Last night I made two Easy Chocolate Chip Cheesecakes (click here for recipe).  They’re beautiful, although they did crack a little bit.  If I were entering them in a show (which I’m not) it would matter that they cracked but they’ll still be delicious.  I promise.  It’s my most requested recipe to bring to parties.

Today I’m planning to make my Easy Homemade Italian Bread.  It’s so good and homey and Italian-y.  It’s not the crusty, rock-hard rustic bread that you have to dip into soup or sauce to soften in order to eat but the nice big fluffy one that you can still put your teeth into without triggering TMJ.  Don’t let the written appearance fool you… it really is very easy.

On Christmas morning every year I make cinnamon rolls for breakfast.  It’s one of our favorite traditions.  I originally got this recipe from Allison M. Dickson, a friend and wonderful fictional writer that you really MUST look up on Amazon.  She writes some fantastic short stories.  This Cinnamon Bun recipe is what inspired my Snickerdoodle Cookie recipe.  I love snickerdoodles, but I needed one that was chewy enough and cinnamon-y enough… and what I really wanted was for them to taste like mini cinnamon buns.  I usually make snickerdoodles for Christmas but lost track of the time this year.  I’ll have to make them on the 26th.
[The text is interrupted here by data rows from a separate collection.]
(** The [switch] of [decodeFrame]. *)
Definition decodeFrame_dispatch (frameType : Z) (payload : list byte) : M Z t :=
  match frameType with
  | 0x00 => mret (padding 1)
  | 0x01 => mret ping
  | 0x02 | 0x03 => decodeAck_ (frameType =? 0x03) payload
  | 0x04 => decodeResetStream_ payload
  | 0x05 => decodeStopSending_ payload
  | 0x06 => decodeCrypto_ payload
  | 0x07 => decodeNewToken_ payload
  | 0x08 | 0x09 | 0x0a | 0x0b | 0x0c | 0x0d | 0x0e | 0x0f => decodeStream_ frameType payload
  | 0x10 => decodeMaxData_ payload
  | 0x11 => decodeMaxStreamData_ payload
  | 0x12 | 0x13 => decodeMaxStreams_ (frameType =? 0x12) payload
  | 0x14 => decodeDataBlocked_ payload
  | 0x15 => decodeStreamDataBlocked_ payload
  | 0x16 | 0x17 => decodeStreamsBlocked_ (frameType =? 0x16) payload
  | 0x18 => decodeNewConnectionId_ payload
  | 0x19 => decodeRetireConnectionId_ payload
  | 0x1a => decodePathData_ false payload
  | 0x1b => decodePathData_ true payload
  | 0x1c | 0x1d => decodeConnectionClose_ (frameType =? 0x1d) payload
  | 0x1e => mret handshakeDone
  | 0x24 => decodeResetStreamAt_ payload
  | 0x30 | 0x31 => decodeDatagram_ (frameType =? 0x31) payload
  | _ => throw "Unsupported QUIC frame type"
  end.

Definition decodeFrame (payload : list byte) : M Z t :=
  frameType ← readByte_ payload;
  decodeFrame_dispatch frameType payload.

(** The inner loop of [decodeFrames]: the offset after the run of zero bytes. *)
Fixpoint skipZeros (payload : list byte) (offset : Z) (todo : nat) : Z :=
  match todo with
  | O => offset
  | S todo' =>
      if (offset <? SwByteArray.size payload) && (SwByteArray.byteAt payload offset =? 0)
      then skipZeros payload (offset + 1) todo' else offset
  end.

(** The outer loop; every turn consumes a byte, so the payload size bounds it. *)
Fixpoint decodeFrames_loop (fuel : nat) (payload : list byte) : M Z (list t) :=
  match fuel with
  | O => out_of_fuel
  | S fuel' =>
      offset ← get;
      if offset <? SwByteArray.size payload then
        if SwByteArray.byteAt payload offset =? 0 then
          let stop := skipZeros payload (offset + 1) (length payload) in
          put stop;;
          rest ← decodeFrames_loop fuel' payload;
          mret (padding (stop - offset) :: rest)
        else
          frame ← decodeFrame payload;
          rest ← decodeFrames_loop fuel' payload;
          mret (frame :: rest)
      else mret []
  end.

Definition decodeFrames (payload : list byte) : result (list t) :=
  (decodeFrames_loop (S (length payload)) payload 0).1.

(** ** Well-formed frames: what the factories build from values the wire can carry *)

Definition vi (v : Z) : Prop := SwQuicVarIntCodec.valid v.

Definition data_ok (bs : list byte) : Prop := SwByteArray.size bs <= int_max.

Definition range_ok (r : AckRange) : Prop := vi (gap r) /\ vi (rangeLength r).

Inductive wf : t -> Prop :=
| wf_padding n : 1 <= n -> wf (padding n)
| wf_ping : wf ping
| wf_ack l d f rs : vi l -> vi d -> vi f -> Forall range_ok rs -> zlen rs <= 8192 ->
    wf (ack l d f rs)
| wf_ackWithEcn l d f rs e0 e1 ce : vi l -> vi d -> vi f -> Forall range_ok rs ->
    zlen rs <= 8192 -> vi e0 -> vi e1 -> vi ce -> wf (ackWithEcn l d f rs e0 e1 ce)
| wf_resetStream s e f : vi s -> vi e -> vi f -> wf (resetStream s e f)
| wf_resetStreamAt s e f r : vi s -> vi e -> vi f -> vi r -> r <= f -> wf (resetStreamAt s e f r)
| wf_stopSending s e : vi s -> vi e -> wf (stopSending s e)
| wf_crypto o bs : vi o -> data_ok bs -> wf (crypto o bs)
| wf_newToken bs : data_ok bs -> wf (newToken bs)
| wf_stream s o bs fin : vi s -> vi o -> data_ok bs -> wf (stream s o bs fin)
| wf_maxData m : vi m -> wf (maxData m)
| wf_maxStreamData s m : vi s -> vi m -> wf (maxStreamData s m)
| wf_maxStreams b m : vi m -> wf (maxStreams b m)
| wf_dataBlocked m : vi m -> wf (dataBlocked m)
| wf_streamDataBlocked s m : vi s -> vi m -> wf (streamDataBlocked s m)
| wf_streamsBlocked b m : vi m -> wf (streamsBlocked b m)
| wf_newConnectionId s r cid tok : vi s -> vi r -> r <= s ->
    1 <= SwByteArray.size cid <= 20 -> SwByteArray.size tok = 16 ->
    wf (newConnectionId s r cid tok)
| wf_retireConnectionId s : vi s -> wf (retireConnectionId s)
| wf_pathChallenge bs : SwByteArray.size bs = 8 -> wf (pathChallenge bs)
| wf_pathResponse bs : SwByteArray.size bs = 8 -> wf (pathResponse bs)
| wf_connectionClose e ft r : vi e -> vi ft -> data_ok r -> wf (connectionClose e ft r)
| wf_applicationClose e r : vi e -> data_ok r -> wf (applicationClose e r)
| wf_handshakeDone : wf handshakeDone
| wf_datagram bs : data_ok bs -> wf (datagram bs).

(** A single frame as [decodeFrame] can return it: PADDING is read one byte at a time. *)
Definition single (f : t) : Prop := m_type f = Padding -> m_paddingLength f = 1.

(** The bytes [encodeFrame] appends. *)
Definition frame_wire (f : t) : list byte := (encodeFrame f []).2.

(** No frame but PADDING starts with a zero byte. *)
Definition nonzero_head (bs : list byte) : Prop :=
  match bs with b :: _ => b2z b <> 0 | [] => False end.

(** What [decodeFrames] makes of a run of PADDING frames: one frame of their total length. *)
Fixpoint coalesce (frames : list t) : list t :=
  match frames with
  | [] => []
  | f :: rest =>
      match coalesce rest with
      | g :: rest' =>
          if decide (m_type f = Padding /\ m_type g = Padding)
          then padding (m_paddingLength f + m_paddingLength g) :: rest'
          else f :: g :: rest'
      | [] => [f]
      end
  end.

(** ** Primitive steps *)

Lemma readByte_parses b : parses readByte_ [b] (b2z b).
Proof.
  intros pre suf Hs. unfold readByte_, mbind, M_bind, get, put, mret, M_ret.
  pose proof (SwByteArray.size_nonneg suf). pose proof (SwByteArray.size_nonneg pre).
  rewrite SwByteArray.byteAt_head. rewrite !SwByteArray.size_app in *.
  change (SwByteArray.size [b]) with 1 in *. unfold int_max in Hs.
  destruct (_ <=? _) eqn:E; [lia|]. cbn [fail_if]. unfold mret, M_ret.
  by rewrite add64_small by lia.
Qed.

Lemma readByte_advances : advances readByte_.
Proof.
  intros p off Hoff Hp. unfold readByte_, mbind, M_bind, get, put, mret, M_ret, fail_if.
  unfold u64_modulus in Hp. destruct (_ <=? _) eqn:E; simpl; [split; [lia|done]|].
  rewrite add64_small by lia. split; [lia|done].
Qed.

Lemma readByte_consumes : consumes readByte_.
Proof.
  intros p off a off' Hoff Hp. unfold readByte_, mbind, M_bind, get, put, mret, M_ret, fail_if.
  unfold u64_modulus in Hp. destruct (_ <=? _) eqn:E; simpl; [done|].
  rewrite add64_small by lia. intros [= _ <-]. lia.
Qed.

Lemma readSlice_parses bs : parses (fun p => readSlice_ p (SwByteArray.size bs)) bs bs.
Proof.
  intros pre suf Hs. unfold readSlice_, ensureSizeFits_, mbind, M_bind, get, put, mret, M_ret.
  pose proof (SwByteArray.size_nonneg suf). pose proof (SwByteArray.size_nonneg pre).
  pose proof (SwByteArray.size_nonneg bs).
  rewrite !SwByteArray.size_app in *. unfold int_max in *.
  destruct (_ <? _) eqn:E; [lia|]. clear E. cbn [fail_if]. unfold mret, M_ret.
  rewrite sub64_small by lia. destruct (_ <? _) eqn:E; [lia|]. cbn [fail_if].
  unfold mret, M_ret. rewrite add64_small, !to_int_small by lia.
  by rewrite SwByteArray.mid_middle.
Qed.

Lemma readSlice_advances len : 0 <= len -> advances (fun p => readSlice_ p len).
Proof.
  intros Hl p off Hoff Hp.
  unfold readSlice_, ensureSizeFits_, mbind, M_bind, get, put, mret, M_ret, fail_if.
  unfold u64_modulus in Hp. destruct (int_max <? len); simpl; [split; [lia|done]|].
  rewrite sub64_small by lia.
  destruct (_ - off <? len) eqn:E; simpl; [split; [lia|done]|].
  rewrite add64_small by lia. split; [lia|done].
Qed.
I’m sharing the recipes of course, but I don’t have nutrition information.  If you go to I think you can plug recipes in there and it will give you nutrition information for individual servings.  It’s been a while since I’ve been over there.

Easy Italian Bread:

  • 1 Tbsp. sugar
  • 2 tsp. salt
  • 1 Tbsp. or 2 pkg. (1/2 oz.) active dry yeast
  • 2 cups warm water, 95 to 110*F
  • 1 Tbsp. very soft butter, or olive oil
  • 6 cups of all purpose, unbleached flour
  • 1 egg white, beaten with 1 Tbsp. of water


  1. Warm oven to 200* for five minutes, then turn it off.  You will need the oven to have a warm and non-drafty place to rise and rest the dough.

  2. In large bowl, stir together sugar, salt, yeast, and water. Allow the yeast to proof (produce bubbles and bloom).

  3. Add in the butter or olive oil.

  4.  Add flour by the half cup, turning it with a fork, just until there’s enough flour for the dough to be soft and kneaded by hand.

  5. Turn dough out of medium-large bowl onto a lightly floured surface and knead for 8 minutes, adding more flour as you go if the bread becomes sticky.  Bread should become smooth and pliable.

  6. Put the dough into a medium sized bowl that’s been greased with vegetable oil and turn the dough until all of it has been greased.

  7. Cover the bowl with a clean, slightly damp (warm) kitchen towel and let set for 30 minutes in a warm, draft-free place.

  8. If you’re using a baking sheet, grease it lightly.  Sprinkle baking sheet with cornmeal, if desired. If you’re using a flat baking stone, do not grease it but simply put cornmeal on it if desired.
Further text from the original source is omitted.